Justiça proíbe 16 indiciados da Voepass de sair do país
© Secretária de Segurança de São Paulo/Divulgação
Equipamentos de segurança essenciais estavam inoperantes na aeronave da Voepass Linhas Aéreas cujo acidente em Vinhedo (SP), em agosto de 2024, deixou 62 mortos. A Polícia Federal (PF) concluiu que a empresa autorizou a decolagem mesmo com o avião sem as condições técnicas para voar em cenários de formação de gelo severo e precipitações. Após a investigação, 16 pessoas ligadas à companhia foram indiciadas nesta quinta-feira (6).
A PF apontou que o avião turboélice, um ATR 72-500, operava com o sistema de degelo, assim como o limpador do para-brisa, inoperantes. Durante o voo, apesar dos avisos sonoros e da lâmpada de “master caution” emitidos pelo sistema de segurança do avião, os pilotos não tomaram nenhuma atitude. A investigação revelou ainda que a aeronave já havia apresentado falhas semelhantes em outras ocasiões.

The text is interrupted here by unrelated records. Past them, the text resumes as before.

(** C8. Sleeping ends. A READY or running process that is put to sleep for [n] ticks
    is blocked. From then on consider any sequence of allowed events: ticks that do
    not use up the slice of the running process, reschedules, sleeps and wake-ups of
    unsigned pids, creations with unsigned priorities, and exits of the running
    process (nobody terminates another process, so not the sleeper either: a READY
    process that is killed stays queued, [terminate_ready_stays_queued]). Every
    further allowed event returns; the process sleeps as long as fewer than [n] ticks
    have come and nobody unblocks it; and no such sequence with [n] ticks passes
    without it becoming READY, in the ready queue of its priority, at the [n]th tick
    or when it is unblocked. The tick counter must not wrap before the wake-up. *)
Theorem sleeper_wakes s Q pid n a p : tick_inv s Q -> owned s a p -> p_pid p = pid ->
  p_state p = PROCESS_READY \/ a = current_process (mgr s) ->
  0 <= system_ticks (mgr s) -> 0 < n -> system_ticks (mgr s) + n < 2 ^ 32 ->
  exists s0 Q0, block_process pid n s = Ret (s0, tt) /\ tick_inv s0 Q0 /\ a ∈ Q0 Blocked /\
    forall es s2, trace es s0 s2 ->
      (exists Q2, tick_inv s2 Q2 /\ (ticks_in es < n -> Wake pid ∉ es -> a ∈ Q2 Blocked)) /\
      (forall e, allowed e s2 -> exists s3, do_event e s2 = Ret (s3, tt)) /\
      (n <= ticks_in es -> exists es1 es2 sm Qm pm,
         es = es1 ++ es2 /\ trace es1 s0 sm /\ trace es2 sm s2 /\ tick_inv sm Qm /\
         owned sm a pm /\ p_pid pm = pid /\ p_state pm = PROCESS_READY /\ p_priority pm = p_priority p /\
         a ∈ Qm (Ready (p_priority p)) /\
         (ticks_in es1 = n \/ last es1 = Some (Wake pid))).
Proof.
  intros Hinv Ho <- Hm Ht0 Hn Hlt. pose proof Ho as (Hnz & Hp & Htb). pose proof Hinv as [Hs Hpids Hl].
  pose proof (zget_Some_range _ _ _ Htb) as Hr. rewrite (qk_len _ _ (proj1 (proj1 Hs))) in Hr.
  destruct (block_process_moves s Q (p_pid p) n a p Hs ltac:(lia) Htb Hnz Hp) as (s0 & Q0 & Hrun & Hs0 & Hst & Hoff & Hmove & _).
  destruct (Hmove Hm) as (Hin & _ & (v & Hv) & _ & _).
  set (p0 := set_wakeup_time (u32 (system_ticks (mgr s) + n)) (set_state PROCESS_BLOCKED p)).
  assert (Hv0 : procs s0 !! a = Some (set_next v p0)) by (destruct Hv; done).
  assert (Hinv0 : tick_inv s0 Q0).
  { constructor; [done|by eapply pids_still|]. apply (levels_moved s Q s0 a); [apply Hs|done|done|done|].
    intros p' (_ & Hp' & _). rewrite Hv0 in Hp'. injection Hp' as <-. exact (Hl _ _ Ho). }
  assert (Has : asleep s0 Q0 a p0) by (split; [done|]; split; [done|by exists v]).
  assert (Ew : p_wakeup_time p0 = system_ticks (mgr s) + n) by (apply u32_small; unfold is_u32; lia).
  assert (Ht : system_ticks (mgr s0) = system_ticks (mgr s)) by apply Hst.
  exists s0, Q0. split; [done|]. split; [done|]. split; [done|]. intros es s2 Htr.
  destruct (trace_inv es s0 s2 Q0 Hinv0 Htr) as (Q2 & Hinv2). split; [|split].
  - destruct (decide (ticks_in es < n)) as [Hlt'|]; [|exists Q2; split; [done|]; intros; lia].
    destruct (list_elem_of_dec (Wake (p_pid p)) es) as [?|Hni].
    + by exists Q2.
    + destruct (not_woken_early es s0 s2 Q0 a p0) as (Q3 & ? & Has3); try done; rewrite ?Ht, ?Ew; try lia.
      exists Q3. split; [done|]. intros _ _. apply Has3.
  - intros e Ha. destruct (event_run e s2 Q2 Hinv2 Ha) as (s3 & _ & ? & _). by exists s3.
  - intros Hge. destruct (woken_in_time es s0 s2 Q0 a p0) as (es1 & es2 & sm & Qm & E & Hm1 & Hm2 & Hinvm & (Hin' & w & Hw) & Hend);
      try done; rewrite ?Ht, ?Ew; try lia.
    exists es1, es2, sm, Qm, (set_next w (set_state PROCESS_READY p0)). do 4 (split; [done|]).
    split; [|do 4 (split; [done|]); rewrite Ht, Ew in Hend; destruct Hend as [?|?]; [left; lia|by right]].
    destruct (member sm Qm (Ready (p_priority p0)) a (proj1 (proj1 (ti_sched _ _ Hinvm))) (Hl _ _ Ho) Hin') as (pm & Hom & _).
    pose proof Hom as (_ & Hpm & _). assert (pm = set_next w (set_state PROCESS_READY p0)) as -> by congruence. done.
Qed.
End waking.

(** ** Witnesses *)

Lemma one_tick_inv st : st = PROCESS_READY \/ st = PROCESS_BLOCKED \/ st = PROCESS_RUNNING ->
  tick_inv (one_state st) (one_queues st).
Proof.
  intros Hst. constructor; [by apply one_inv|apply one_pids|]. intros a p (_ & Hp & _).
  cbn [procs one_state] in Hp. apply lookup_singleton_Some in Hp as [_ <-]. cbn. lia.
Qed.

Lemma process_manager_tick_effect_witness :
  exists s', @process_manager_tick demo_kernel (one_state PROCESS_RUNNING) = Ret (s', tt) /\ system_ticks (mgr s') = 8.
Proof.
  destruct (@process_manager_tick_effect demo_kernel demo_kernel_laws _ _ (one_tick_inv PROCESS_RUNNING ltac:(auto)))
    as (s' & Q' & Hrun & _ & Ht & _).
  - intros c _ Hc. vm_compute in Hc. injection Hc as <-. reflexivity.
  - exists s'. split; [exact Hrun|exact Ht].
Defined.

Lemma sleeper_wakes_witness :
  exists s0 s2, @block_process demo_kernel 0 2 (one_state PROCESS_RUNNING) = Ret (s0, tt) /\
    @trace demo_kernel [Tick; Switch 9; Tick] s0 s2 /\
    exists sm pm, procs sm !! 1000 = Some pm /\ p_state pm = PROCESS_READY.
Proof.
  destruct (@sleeper_wakes demo_kernel demo_kernel_laws _ _ 0 2 1000 (one_process PROCESS_RUNNING)
    (one_tick_inv PROCESS_RUNNING ltac:(auto)) (one_owned _)) as (s0 & Q0 & Hrun & _ & _ & Hall);
    [reflexivity|right; reflexivity|cbn; lia|lia|cbn; lia|].
  assert (Htr : exists s2, @trace demo_kernel [Tick; Switch 9; Tick] s0 s2).
  { vm_compute in Hrun. injection Hrun as <-. eexists.
    econstructor; [intros c Hc; by cbn in Hc|vm_compute; reflexivity|].
    econstructor; [exact I|vm_compute; reflexivity|].
    econstructor; [intros c Hc; by cbn in Hc|vm_compute; reflexivity|]. apply trace_nil. }
  destruct Htr as (s2 & Htr). destruct (Hall _ _ Htr) as (_ & _ & Hw).
  destruct Hw as (es1 & es2 & sm & Qm & pm & _ & _ & _ & _ & Ho & _ & Hst & _); [cbn; lia|].
  exists s0, s2. split; [exact Hrun|]. split; [exact Htr|]. exists sm, pm. split; [apply Ho|exact Hst].
Defined.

Práticas dentro da empresa
A Polícia Federal destacou a existência de uma “cultura de omissão” dentro da Voepass. Segundo o delegado André Ribeiro, chefe da PF em Campinas, a análise dos processos de fiscalização da Agência Nacional de Aviação Civil (Anac) demonstrou “que havia ali [na Voepass] uma cultura realmente de omissão implementada na empresa”. A investigação também comprovou que “havia, por parte da chefia dos pilotos (…) orientação para não reportar as falhas, porque as falhas poderiam parar a aeronave”. Essa prática visava evitar que o avião ficasse impedido de voar, mesmo com defeitos.
O papel do Ministério Público Federal
O Ministério Público Federal (MPF) é uma instituição que atua na defesa da lei e dos direitos dos cidadãos. Ele tem o papel de analisar inquéritos policiais, como este da Voepass, e decidir se há provas suficientes para oferecer uma denúncia formal à Justiça. Caso a denúncia seja aceita, os indiciados se tornam réus e o processo criminal avança para julgamento.

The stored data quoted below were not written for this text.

(** 128 entries; those after the space bar are 0. *)
Definition keyboard_map_normal : list Z :=
  [0; 0; 49; 50; 51; 52; 53; 54; 55; 56; 57; 48; 45; 61; 8; 9;
   113; 119; 101; 114; 116; 121; 117; 105; 111; 112; 91; 93; 10; 0;
   97; 115; 100; 102; 103; 104; 106; 107; 108; 59; 39; 96; 0; 92;
   122; 120; 99; 118; 98; 110; 109; 44; 46; 47; 0; 42; 0; 32; 0]
  ++ replicate 69 0.
Definition keyboard_map_shift : list Z :=
  [0; 0; 33; 64; 35; 36; 37; 94; 38; 42; 40; 41; 95; 43; 8; 9;
   81; 87; 69; 82; 84; 89; 85; 73; 79; 80; 123; 125; 10; 0;
   65; 83; 68; 70; 71; 72; 74; 75; 76; 58; 34; 126; 0; 124;
   90; 88; 67; 86; 66; 78; 77; 60; 62; 63; 0; 42; 0; 32; 0]
  ++ replicate 69 0.

(** The fields the driver's operations use. *)
Record KeyboardDriver := mkKD {
  keyboard_buffer : list Z; buffer_start : Z; buffer_end : Z;
  keyboard_flags : Z; last_scancode : Z
}.
Definition set_buffer v k := mkKD v (buffer_start k) (buffer_end k) (keyboard_flags k) (last_scancode k).
Definition set_start v k := mkKD (keyboard_buffer k) v (buffer_end k) (keyboard_flags k) (last_scancode k).
Definition set_end v k := mkKD (keyboard_buffer k) (buffer_start k) v (keyboard_flags k) (last_scancode k).
Definition set_flags v k := mkKD (keyboard_buffer k) (buffer_start k) (buffer_end k) (u8 v) (last_scancode k).
Definition set_last v k := mkKD (keyboard_buffer k) (buffer_start k) (buffer_end k) (keyboard_flags k) v.

Definition keyboard_is_buffer_empty (k : KeyboardDriver) : bool :=
  bool_decide (buffer_start k = buffer_end k).
Definition keyboard_is_buffer_full (k : KeyboardDriver) : bool :=
  bool_decide ((buffer_end k + 1) mod 256 = buffer_start k).

Definition flag (k : KeyboardDriver) (f : Z) : bool := bool_decide (Z.land (keyboard_flags k) f <> 0).

Definition keyboard_scancode_to_ascii (k : KeyboardDriver) (scancode : Z) : outcome Z :=
  if decide (scancode > 127) then mret 0 else
  let shift := flag k KEYBOARD_FLAG_SHIFT || flag k KEYBOARD_FLAG_CAPS_LOCK in
  c ← deref (zget (if shift then keyboard_map_shift else keyboard_map_normal) scancode);
  if flag k KEYBOARD_FLAG_CTRL && bool_decide (97 <= c <= 122) then mret (c - 97 + 1) else mret c.

Section driver.
Context `{Hardware W}.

Indiciamentos e sanções legais
Quinze dos indiciados responderão por atentado contra a segurança do transporte aéreo, crime previsto no Artigo 261 do Código Penal, com penas de 4 a 12 anos, que podem dobrar para 8 a 24 anos em caso de morte. O comandante do voo imediatamente anterior ao acidente, que pilotou o mesmo avião em que ocorreu a queda, foi indiciado por falsidade ideológica. Entre os envolvidos por atentado estão o diretor-presidente da Voepass, José Luiz Felício Filho, o diretor de operações, o chefe dos pilotos, e outros responsáveis pela manutenção e controle da companhia. A Justiça Federal determinou que todos os indiciados não poderão deixar o país ou deverão retornar ao Brasil enquanto o Ministério Público Federal analisa o inquérito.
A Polícia Federal solicitou à Justiça Federal o compartilhamento das informações da investigação com a Agência Nacional de Aviação Civil (Anac) e com a Procuradoria da República no Distrito Federal, onde fica a sede da Anac. O objetivo é que esses órgãos apurem administrativamente possíveis falhas de seus servidores no processo de fiscalização da companhia aérea.
Familiares buscam justiça
Familiares das vítimas, presentes na sede da Polícia Federal em São Paulo, avaliaram o modo de operação da Voepass como criminoso. Fátima Albuquerque, da Associação de Familiares das Vítimas, afirmou que “aquelas ações eram criminosas, eles eram profissionais (…) todos sabiam que aquela aeronave uma hora ia cair”. Os advogados da associação planejam apresentar uma ação coletiva por danos morais contra a companhia aérea.